Dr Nick Brown
Nick is currently working on a project in collaboration with the Met Office to develop a new cloud model, called MONC, which the atmospheric scientific community will use to model atmospheric flows, turbulence and clouds at very high resolutions and/or near real time. This replaces an existing model, which the community have relied on for 30 years, but due to scalability and software engineering issues is not able to take advantage of modern supercomputers and our new model targets running these simulations on 100,000+ cores.
Nick is involved with the outreach programme and has developed the EPCC dinosaur racing exhibit where participants can configure their own dinosaur, send this to a supercomputer for its movement to be accurately modeled and then race their creation against other people's designs. Apart from being a fun activity this illustrates how simulation is crucial to modern science, as these creatures have been extinct for millions of years the only way to test and explore a paleontologists' theory is to simulate the creature. This work relies upon the Gaitsym model, developed by scientists at Manchester University who actively use these computation techniques to further the community's knowledge and understanding of dinosaur movement.
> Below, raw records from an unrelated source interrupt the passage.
(** C15: storing a block under a free address, within the limits and without an
    input/output error, succeeds; a lookup of the address then returns exactly the
    stored code when the ARM code has the same hash (or hashes are not verified) and
    the flags are the same, and otherwise refuses it.  What a lookup of any other
    address answers does not change, and a second store under the address is refused
    and changes nothing. *)
Theorem pcache_store_lookup sys c a arm x86 flags :
  enabled (config c) = true -> dir c !! get_entry_filename a = None ->
  0 <= a < 2^64 -> 0 <= now sys < 2^64 -> 0 <= flags < 2^32 -> Z.of_nat (length arm) < 2^64 ->
  Z.of_nat (length x86) <= max_entry_size (config c) < 2^64 ->
  u64 (total_size c + Z.of_nat (length x86)) <= max_size_bytes (config c) ->
  exists c', arm2x86_pcache_store sys IoOk (Some c) a (Some arm) (Some x86) flags
    = Some (ARM2X86_PCACHE_OK, Some c') /\
  (forall t arm' flags', (arm2x86_pcache_lookup (fun _ => true) t (Some c') a (Some arm') true flags').1 =
    if verify_hash (config c) && negb (arm2x86_pcache_compute_hash arm' =? arm2x86_pcache_compute_hash arm)
    then (ARM2X86_PCACHE_ERROR_HASH_MISMATCH, None)
    else if negb (flags =? flags') then (ARM2X86_PCACHE_ERROR_NOT_FOUND, None)
    else (ARM2X86_PCACHE_OK, Some x86)) /\
  (forall ok t b arm' flags', 0 <= b < 2^64 -> b <> a ->
    (arm2x86_pcache_lookup ok t (Some c') b (Some arm') true flags').1
    = (arm2x86_pcache_lookup ok t (Some c) b (Some arm') true flags').1) /\
  (u64 (total_size c' + Z.of_nat (length x86)) <= max_size_bytes (config c) ->
   arm2x86_pcache_store sys IoOk (Some c') a (Some arm) (Some x86) flags
    = Some (ARM2X86_PCACHE_ERROR_ALREADY_EXISTS, Some c')).
Proof.
  intros He Hfree Ha Hn Hf Hl Hs Ht. unfold arm2x86_pcache_store. cbv zeta. rewrite He. cbn [negb].
  rewrite !(proj2 (Z.ltb_ge _ _)) by lia. unfold write_entry. rewrite Hfree. cbv zeta.
  eexists. split; [reflexivity|]. split_and!.
  - intros t arm' flags'.
    lazymatch goal with |- context [arm2x86_pcache_lookup _ _ (Some ?c1)] => change (config c) with (config c1) end.
    apply (lookup_stored _ (now sys)); [done|lia..|].
    cbn [dir count_store set_totals set_dir]. by rewrite lookup_insert_eq.
  - intros ok t b arm' flags' Hb Hne. unfold arm2x86_pcache_lookup. cbv zeta.
    cbn [config dir count_store set_totals set_dir].
    rewrite lookup_insert_ne by (intros H; apply Hne; symmetry; by apply get_entry_filename_inj).
    rewrite lookup_delete_ne by apply tmp_ne_filename. rewrite He. cbn [negb].
    destruct (dir c !! get_entry_filename b) as [f|]; [|done].
    destruct (read_header (contents f)) as [[h rest]|]; [|done].
    by repeat case_match.
  - intros Ht'. cbn [config count_store set_totals set_dir total_size] in *. rewrite He. cbn [negb].
    rewrite !(proj2 (Z.ltb_ge _ _)) by lia. cbn [dir count_store set_totals set_dir]. by rewrite lookup_insert_eq.
Qed.
Lemma pcache_store_lookup_witness :
  let sys := {| readdir := map_to_list; opendir_ok := true; malloc_entries_ok := true;
                unlink_ok := fun _ => true; now := 1000 |} in
  let c := Build_persistent_cache arm2x86_pcache_config_init ∅ 0 0 0 0 0 0 0 0 in
  exists c', arm2x86_pcache_store sys IoOk (Some c) 0x4000 (Some [1; 2; 3; 4]) (Some [0xc3]) 0
      = Some (ARM2X86_PCACHE_OK, Some c') /\
    (arm2x86_pcache_lookup (fun _ => true) 2000 (Some c') 0x4000 (Some [1; 2; 3; 4]) true 0).1
      = (ARM2X86_PCACHE_OK, Some [0xc3]).
Proof.
  intros sys c.
  destruct (pcache_store_lookup sys c 0x4000 [1; 2; 3; 4] [0xc3] 0) as (c' & H1 & H2 & _);
    [reflexivity | reflexivity | cbn; lia | cbn; lia | cbn; lia | cbn; lia | cbn; lia | vm_compute; congruence |].
  exists c'. split; [exact H1|]. rewrite H2, Z.eqb_refl, andb_false_r. reflexivity.
Defined.

(** ** Damaged files *)

(** A lookup through a header that reads and does not validate. *)
Lemma lookup_invalid ok t c a arm flags f h rest :
  enabled (config c) = true -> dir c !! get_entry_filename a = Some f ->
  read_header (contents f) = Some (h, rest) -> validate_header h <> ARM2X86_PCACHE_OK ->
  arm2x86_pcache_lookup ok t (Some c) a (Some arm) true flags = (validate_header h, None, Some (count_miss c)).
Proof.
  intros He Hd Hr Hv. unfold arm2x86_pcache_lookup. cbv zeta. rewrite He, Hd. cbn [negb]. rewrite Hr.
  by rewrite (proj2 (Z.eqb_neq _ _) Hv).
Qed.
(** [s k]: what the system answers to the k-th call. *)
Fixpoint warmup_loop (s : nat -> services) (k : nat) (addresses : list Z) (success : Z) : Easy Z :=
  match addresses with
  | [] => mret success
  | a :: l =>
    p ← arm2x86_translate_addr (s k) a;
    warmup_loop s (S k) l (if c_true p then success + 1 else success)
  end.
Definition arm2x86_warmup_cache (s : nat -> services) (addresses : option (list Z)) (count : Z) : Easy Z :=
  ok ← ask initialized;
  if negb ok then mret 0
  else
    match addresses with
    | None => mret 0
    | Some l => if count <=? 0 then mret 0 else warmup_loop s 0 (take (Z.to_nat count) l) 0
    end.

(** ** Batches *)

(** [output]: where the pointer goes; [None] is NULL. *)
Record arm2x86_code_block := { block_code : Z; code_size : Z; address : Z; output : option Z }.
Definition without_output (b : arm2x86_code_block) : arm2x86_code_block :=
  {| block_code := block_code b; code_size := code_size b; address := address b; output := None |}.

(** [arm2x86_convert] with its effects on the memory. *)
Definition convert_new (s : services) (arm_code size : Z) : Easy (option (Z * Z)) :=
  i ← ask id;
  let est := est_size size in
  let sys := {| mmap := mmap_code s; Core.page_size := page_size; mprotect := mprotect_ok s; home_allocated := home_ok s |} in
  let '(rc, r, written) := arm2x86_convert g_simd_enabled uninitialized sys (Some tt) (mem_of i) arm_code size true true in
  match written with
  | None => mret None
  | Some (p, out) =>
    map_pages page_size p est ;;
    clear_bytes page_size p est ;;
    write_bytes page_size p out ;;
    match r with
    | Some (p, n) =>
      make_readonly page_size p (Z.min est (page_round page_size n)) ;; mret (Some (p, n))
    | None => unmap page_size p est ;; mret None
    end
  end.
(* ===== verification/Elf.v ===== *)
(** * The ELF loader: [modules/arm2x86_elf.c]

    A module is a record of what the loader found in its image; the image is a function
    from offsets to bytes, and a pointer into it is its offset ([None] for a null pointer).
    The structures of <elf.h> are given by the offset and size of their fields
    ([elf64], [elf32]), so that the two halves of the functions, which differ in these types
    only, are one definition.  A list in the image that does not end makes a walk run out
    of its fuel: the result is [None]. *)
From S2P Require Import Prelude Decode64 Regs.
From Stdlib Require Import ZArith Lia Bool.
From stdpp Require Import base numbers list.
Open Scope Z_scope.
Open Scope c_scope.


(** ** Reading and writing an image *)

(** The [n]-byte little-endian value at [a], and writing one. *)
Definition ld (n : Z) (m : Z -> Z) (a : Z) : Z := le_combine (map (fun k => m (a + k)) (seqZ 0 n)).
Definition st (n a v : Z) (m : Z -> Z) : Z -> Z :=
  fun x => if (a <=? x) && (x <? a + n) then u8 (v >>> (8 * (x - a))) else m x.

(** ** The structures of <elf.h> *)

(** A field: its offset and its size. *)
Definition field (f : Z * Z) (m : Z -> Z) (a : Z) : Z := ld (snd f) m (a + fst f).

Record layout := {
  e_phoff : Z * Z; e_phnum : Z * Z; sizeof_phdr : Z;
  p_type : Z * Z; p_flags : Z * Z; p_offset : Z * Z; p_vaddr : Z * Z; p_memsz : Z * Z;
  sizeof_dyn : Z; d_tag : Z * Z; d_val : Z * Z;
  sizeof_sym : Z; st_name : Z * Z; st_info : Z * Z; st_shndx : Z * Z; st_value : Z * Z }.

Definition elf64 : layout :=
  {| e_phoff := (32, 8); e_phnum := (56, 2); sizeof_phdr := 56;
     p_type := (0, 4); p_flags := (4, 4); p_offset := (8, 8); p_vaddr := (16, 8); p_memsz := (40, 8);
     sizeof_dyn := 16; d_tag := (0, 8); d_val := (8, 8);
     sizeof_sym := 24; st_name := (0, 4); st_info := (4, 1); st_shndx := (6, 2); st_value := (8, 8) |}.
Definition elf32 : layout :=
  {| e_phoff := (28, 4); e_phnum := (44, 2); sizeof_phdr := 32;
     p_type := (0, 4); p_flags := (24, 4); p_offset := (4, 4); p_vaddr := (8, 4); p_memsz := (20, 4);
     sizeof_dyn := 8; d_tag := (0, 4); d_val := (4, 4);
     sizeof_sym := 16; st_name := (0, 4); st_info := (12, 1); st_shndx := (14, 2); st_value := (4, 4) |}.

Definition EI_CLASS := 4.
Definition ELFCLASS32 := 1.
Definition ELFCLASS64 := 2.
Definition EM_ARM := 40.
Definition EM_AARCH64 := 183.
Definition PT_LOAD := 1.
Definition PT_DYNAMIC := 2.
Definition DT_NULL := 0.
Definition DT_HASH := 4.
Definition DT_STRTAB := 5.
Definition DT_SYMTAB := 6.
Definition DT_GNU_HASH := 0x6ffffef5.
Definition STB_GLOBAL := 1.
Definition STB_WEAK := 2.
Definition SHN_UNDEF := 0.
Nick is involved with the MSc in High Performance Computing, is the course organiser for the Parallel Design Patterns module and also supervises student dissertation projects.
He joined EPCC in 2012 coming from industry where he had worked as a software engineer for a large consultancy firm. Prior to that Nick completed a PhD at Durham University with the thesis “Type Oriented Parallel Programming” which was concerned with developing a new programming language, Mesham, using innovative use of the type system to support efficient, maintainable and flexible parallel code.